Hit identification is the pivotal first step in drug discovery, and at AI|ffinity, we leverage advanced techniques to identify promising ligands from vast chemical libraries. For novel targets, we employ traditional cheminformatics approaches such as docking and ligand-based screening, and are pioneering a hybrid ML-knowledge-based docking scoring function enhanced by our own pharmacophore fingerprints.

When dealing with targets with available binding information, we utilize our deep learning algorithm, deepHitMiner. This tool is a specialized adaptation of our award-winning deepScaffOpt algorithm (D3R Grand Challenges), specifically designed for large-scale virtual screening. Under appropriate circumstances, such as the presence of sufficient binding data for analogous proteins, deepHitMiner can be applied to new targets through "transfer learning". This process enables deepHitMiner to generate a classifier model that predicts the likelihood of a new compound binding to our target protein. Given even a small number of compounds with known binding information for our target, this model can be finely tuned for enhanced performance. Additionally, when experimental data from 1D NMR screening is available, both deepHitMiner and deepScaffOpt can be optimized for improved predictive accuracy.
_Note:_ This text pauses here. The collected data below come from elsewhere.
(* ===== verification/GenerateFacts.v ===== *)
(** * What generating names does

    [GenerateNames] names everything that has no name, binds the names and
    changes nothing else.  Then names can be used ([ApplyFacts]) and resolved
    ([ResolveFacts]), and the module is back. *)

From stdpp Require Import gmap pretty.
From S2P Require Import Prelude Opcode Vector BindingHash Ast StateOpt Visitor ResolveNames ResolveFacts GenerateNames ApplyNames ApplyFacts.

(** ** Generated names *)

Definition numbered (prefix : string) (k : N) : string := String.append prefix (pretty k).

Lemma append_inj (p a b : string) : String.append p a = String.append p b -> a = b.
Proof. induction p as [|c p IH]; cbn; [done|]. intros E. apply IH. by injection E. Qed.

Lemma numbered_inj p k k' : numbered p k = numbered p k' -> k = k'.
Proof. intros E%append_inj. by apply (inj pretty) in E. Qed.

Lemma generate_name_numbered p i : 0 <= i < 2 ^ 32 -> generate_name p i = Some (numbered p (Z.to_N i)).
Proof. intros Hi. unfold generate_name. by rewrite (wrap_id 32) by (split; lia). Qed.

Fixpoint gen_names (prefix : string) (i : Z) (names : list WasmStringSlice) : list WasmStringSlice :=
  match names with
  | [] => []
  | n :: names => maybe_generate_name prefix i n :: gen_names prefix (i + 1) names
  end.

(** The names that are new, with their indices. *)
Fixpoint new_from (prefix : string) (i : Z) (names : list WasmStringSlice) : list (string * Z) :=
  match names with
  | [] => []
  | n :: names =>
      (if has_name n then [] else [(numbered prefix (Z.to_N i), i)]) ++ new_from prefix (i + 1) names
  end.

(** Names that are not empty and look like none that is generated. *)
Definition tame (prefix : string) (names : list WasmStringSlice) : Prop :=
  Forall (fun n => forall s, n = Some s -> s <> ""%string /\ forall k, s <> numbered prefix k) names.

Lemma has_name_tame n : (forall s, n = Some s -> s <> ""%string) -> has_name n = match n with Some _ => true | None => false end.
Proof. destruct n as [s|]; [|done]. intros H. specialize (H s eq_refl). cbn. by destruct (String.eqb_spec s ""). Qed.

Lemma length_gen_names p i names : length (gen_names p i names) = length names.
Proof. revert i. induction names as [|n names IH]; intros i; cbn; [done|]. by rewrite IH. Qed.

Lemma gen_names_pairs p i names : tame p names -> 0 <= i -> i + Z.of_nat (length names) < 2 ^ 32 ->
  named_from i (gen_names p i names) ≡ₚ new_from p i names ++ named_from i names.
Proof.
  intros Ht. revert i. induction Ht as [|n names Hn _ IH]; intros i Hi Hl; [done|]. cbn [length] in Hl.
  cbn [gen_names new_from]. unfold maybe_generate_name.
  rewrite has_name_tame by (intros s E; by apply Hn). destruct n as [s|]; cbn [named_from].
  - rewrite IH by lia. cbn [app]. by rewrite Permutation_middle.
  - rewrite generate_name_numbered by lia. cbn [named_from app]. by rewrite IH by lia.
Qed.

Lemma new_from_keys p i names s : 0 <= i -> s ∈ (new_from p i names).*1 -> exists k, s = numbered p (Z.to_N k) /\ i <= k.
Proof.
  revert i. induction names as [|n names IH]; intros i Hi; cbn [new_from]; [by intros ?%elem_of_nil|].
  rewrite fmap_app, elem_of_app. intros [H|(k & -> & Hk)%IH]; [|exists k; split; [done|lia]|lia].
  destruct (has_name n); [by apply elem_of_nil in H|]. apply list_elem_of_singleton in H as ->. by exists i.
Qed.

Lemma new_from_NoDup p i names : 0 <= i -> NoDup (new_from p i names).*1.
Proof.
  revert i. induction names as [|n names IH]; intros i Hi; [constructor|]. cbn [new_from].
  destruct (has_name n); [apply IH; lia|]. cbn. constructor; [|apply IH; lia].
  intros (k & E & Hk)%new_from_keys; [|lia]. apply numbered_inj in E. lia.
Qed.

Lemma gen_names_distinct p names : tame p names -> Z.of_nat (length names) < 2 ^ 32 -> distinct names ->
  distinct (gen_names p 0 names).
Proof.
  intros Ht Hl Hd. unfold distinct. rewrite gen_names_pairs by (done || lia). rewrite fmap_app. apply NoDup_app.
  split_and!; [by apply new_from_NoDup| |exact Hd]. intros s (k & -> & _)%new_from_keys; [|done].
  intros ([t j] & E & Hin)%list_elem_of_fmap. cbn in E. subst t. apply elem_named_from in Hin as [_ Hin].
  apply list_elem_of_lookup_2 in Hin. unfold tame in Ht. rewrite Forall_forall in Ht.
  by destruct (Ht _ Hin _ eq_refl) as [_ Hn], (Hn (Z.to_N k)).
Qed.

(** ** Binding them *)

Lemma to_int_id i : 0 <= i < 2 ^ 31 -> to_int i = i.
Proof.
  intros Hi. unfold to_int. rewrite (wrap_id 32) by (split; lia). unfold to_signed.
  by rewrite (proj2 (Z.ltb_lt _ _)) by lia.
Qed.

Section bind.
Context (uninit : nat -> WasmBindingHashEntry).

Lemma generate_and_bind_runs h p i : hash_wf h -> Z.of_nat (length (bindings_of h)) < 2 ^ 47 -> 0 <= i < 2 ^ 31 ->
  exists h', generate_and_bind_name uninit h p i = Some (h', Some (numbered p (Z.to_N i))) /\ hash_wf h' /\
    bindings_of h' ≡ₚ (numbered p (Z.to_N i), i) :: bindings_of h.
Proof.
  intros Hh Hl Hi. unfold generate_and_bind_name. rewrite generate_name_numbered, to_int_id by lia.
  destruct (hash_wf_insert uninit h (numbered p (Z.to_N i)) i Hh) as (h' & -> & Hh' & Ep); [lia|done|]. by exists h'.
Qed.

Lemma maybe_generate_and_bind_runs h p i n : hash_wf h -> Z.of_nat (length (bindings_of h)) < 2 ^ 47 -> 0 <= i < 2 ^ 31 ->
  exists h', maybe_generate_and_bind_name uninit h p i n = Some (h', maybe_generate_name p i n) /\ hash_wf h' /\
    bindings_of h' ≡ₚ (if has_name n then [] else [(numbered p (Z.to_N i), i)]) ++ bindings_of h.
Proof.
  intros Hh Hl Hi. unfold maybe_generate_and_bind_name, maybe_generate_name. destruct (has_name n); [by exists h|].
  rewrite generate_name_numbered by lia. by apply generate_and_bind_runs.
Qed.

Lemma generate_locals_runs p names i h : hash_wf h -> 0 <= i -> i + Z.of_nat (length names) < 2 ^ 31 ->
  Z.of_nat (length (bindings_of h)) + Z.of_nat (length names) < 2 ^ 47 ->
  exists h', generate_and_bind_local_names uninit names h p i = Some h' /\ hash_wf h' /\
    bindings_of h' ≡ₚ new_from p i names ++ bindings_of h.
Proof.
  revert i h. induction names as [|n names IH]; intros i h Hh Hi Hl Hb; cbn [generate_and_bind_local_names new_from]; [by exists h|].
  cbn [length] in Hl, Hb. destruct (has_name n); [apply IH; done || lia|].
  destruct (generate_and_bind_runs h p i Hh) as (h1 & -> & Hh1 & E1); [lia..|]. cbn [mbind option_bind].
  assert (length (bindings_of h1) = S (length (bindings_of h))) as Hl1 by (by rewrite E1).
  destruct (IH (i + 1) h1 Hh1) as (h' & E & Hh' & E'); [lia..|].
  exists h'. split_and!; [done|done|]. rewrite E', E1. cbn [app]. by rewrite Permutation_middle.
Qed.

Lemma length_named_from i names : (length (named_from i names) <= length names)%nat.
Proof. revert i. induction names as [|[s|] names IH]; intros i; cbn; [lia|..]; specialize (IH (i + 1)); lia. Qed.

Lemma tabled_size h names : tabled h names -> (length (bindings_of h) <= length names)%nat.
Proof. intros (_ & -> & _). apply length_named_from. Qed.

Lemma tabled_new p h h' names : tabled h names -> tame p names -> Z.of_nat (length names) < 2 ^ 32 -> hash_wf h' ->
  bindings_of h' ≡ₚ new_from p 0 names ++ bindings_of h -> tabled h' (gen_names p 0 names).
Proof.
  intros (_ & Ep & Hd) Ht Hl Hh' E. split_and!; [done| |by apply gen_names_distinct].
  rewrite E, Ep. symmetry. apply gen_names_pairs; done || lia.
Qed.

Lemma generate_locals_tabled p names h : tabled h names -> tame p names -> Z.of_nat (length names) < 2 ^ 31 ->
  exists h', generate_and_bind_local_names uninit names h p 0 = Some h' /\ tabled h' (gen_names p 0 names).
Proof.
  intros Ht Hp Hl. pose proof (tabled_size _ _ Ht). destruct (generate_locals_runs p names 0 h) as (h' & E & Hh' & Eb);
    [apply Ht|lia..|]. exists h'. split; [done|]. eapply tabled_new; done || lia.
Qed.
End bind.

(** ** Without names

    What the pass leaves alone: a module less its names and tables. *)

Fixpoint erase_expr (e : WasmExpr) : WasmExpr :=
  match e with
  | EXPR_BLOCK _ s es => EXPR_BLOCK None s (map erase_expr es)
  | EXPR_LOOP _ s es => EXPR_LOOP None s (map erase_expr es)
  | EXPR_IF _ s ts fs => EXPR_IF None s (map erase_expr ts) (map erase_expr fs)
  | _ => e
  end.

Definition erase_func (f : WasmFunc) : WasmFunc :=
  mkFunc None (func_decl f) (func_local_types f) empty_hash empty_hash (map erase_expr (func_first_expr f)).

Definition erase_field (f : WasmModuleField) : WasmModuleField :=
  match f with
  | FIELD_FUNC x => FIELD_FUNC (erase_func x)
  | FIELD_GLOBAL x => FIELD_GLOBAL (mkGlobal None (global_type x) (global_mutable x) (global_init_expr x))
  | FIELD_FUNC_TYPE x => FIELD_FUNC_TYPE (mkFuncType None (func_type_sig x))
  | FIELD_TABLE x => FIELD_TABLE (mkTable None (table_elem_limits x))
  | FIELD_MEMORY x => FIELD_MEMORY (mkMemory None (memory_page_limits x))
  | FIELD_IMPORT (mkImport a b d) => FIELD_IMPORT (mkImport a b
      match d with
      | IMPORT_FUNC x => IMPORT_FUNC (erase_func x)
      | IMPORT_GLOBAL x => IMPORT_GLOBAL (mkGlobal None (global_type x) (global_mutable x) (global_init_expr x))
      | IMPORT_TABLE x => IMPORT_TABLE (mkTable None (table_elem_limits x))
      | IMPORT_MEMORY x => IMPORT_MEMORY (mkMemory None (memory_page_limits x))
      end)
  | _ => f
  end.

Definition erase_module (m : WasmModule) : WasmModule :=
  mkModule (module_name m) (map erase_field (module_fields m)) empty_hash empty_hash (export_bindings m)
    empty_hash empty_hash empty_hash.

(** ** Labels *)

Fixpoint blocks (e : WasmExpr) : Z :=
  match e with
  | EXPR_BLOCK _ _ es | EXPR_LOOP _ _ es => 1 + foldr (fun e n => blocks e + n) 0 es
  | EXPR_IF _ _ ts fs => 1 + foldr (fun e n => blocks e + n) 0 ts + foldr (fun e n => blocks e + n) 0 fs
  | _ => 0
  end.

Abbreviation blocks_of := (foldr (fun e n => blocks e + n) 0).

Lemma blocks_nonneg : forall e, 0 <= blocks e.
Proof.
  assert (forall es, Forall (fun e => 0 <= blocks e) es -> 0 <= blocks_of es) as Hl
    by (induction 1; cbn [foldr]; lia).
  apply (WasmExpr_nested_ind (fun e => 0 <= blocks e)); cbn [blocks].
  - intros l s es H%Hl. lia.
  - intros l s es H%Hl. lia.
  - intros l s ts fs Ht%Hl Hf%Hl. lia.
  - by intros [].
Qed.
Hit Idenfitication | AI|ffinity
Hit discovery graphically illustrated

deepHitMiner’s Special Features:

  • Independence from Receptor 3D Structure: Beneficial but not necessary.
  • Diverse Molecular Representations: Over 60 types catering to varied drug design requirements.
  • Exclusive 1D NMR Enhancement: Enhances 2D molecular representations using NMR screening data. An industry-exclusive feature.
  • Tailored Deep Learning Approach: Includes custom neural network layers, a unique loss function, and an early stopping method for precise binding predictions.
  • Enhanced Learning with Transfer Learning: Utilizes binding data from related targets to improve hit discovery rates.
  • Advanced Multi-input Neural Networks: Combines multiple molecular representations for bespoke receptor and library solutions, maximizing prediction accuracy.
  • Streamlined Installation: Packaged within a docker image with all required dependencies for a hassle-free one-click setup.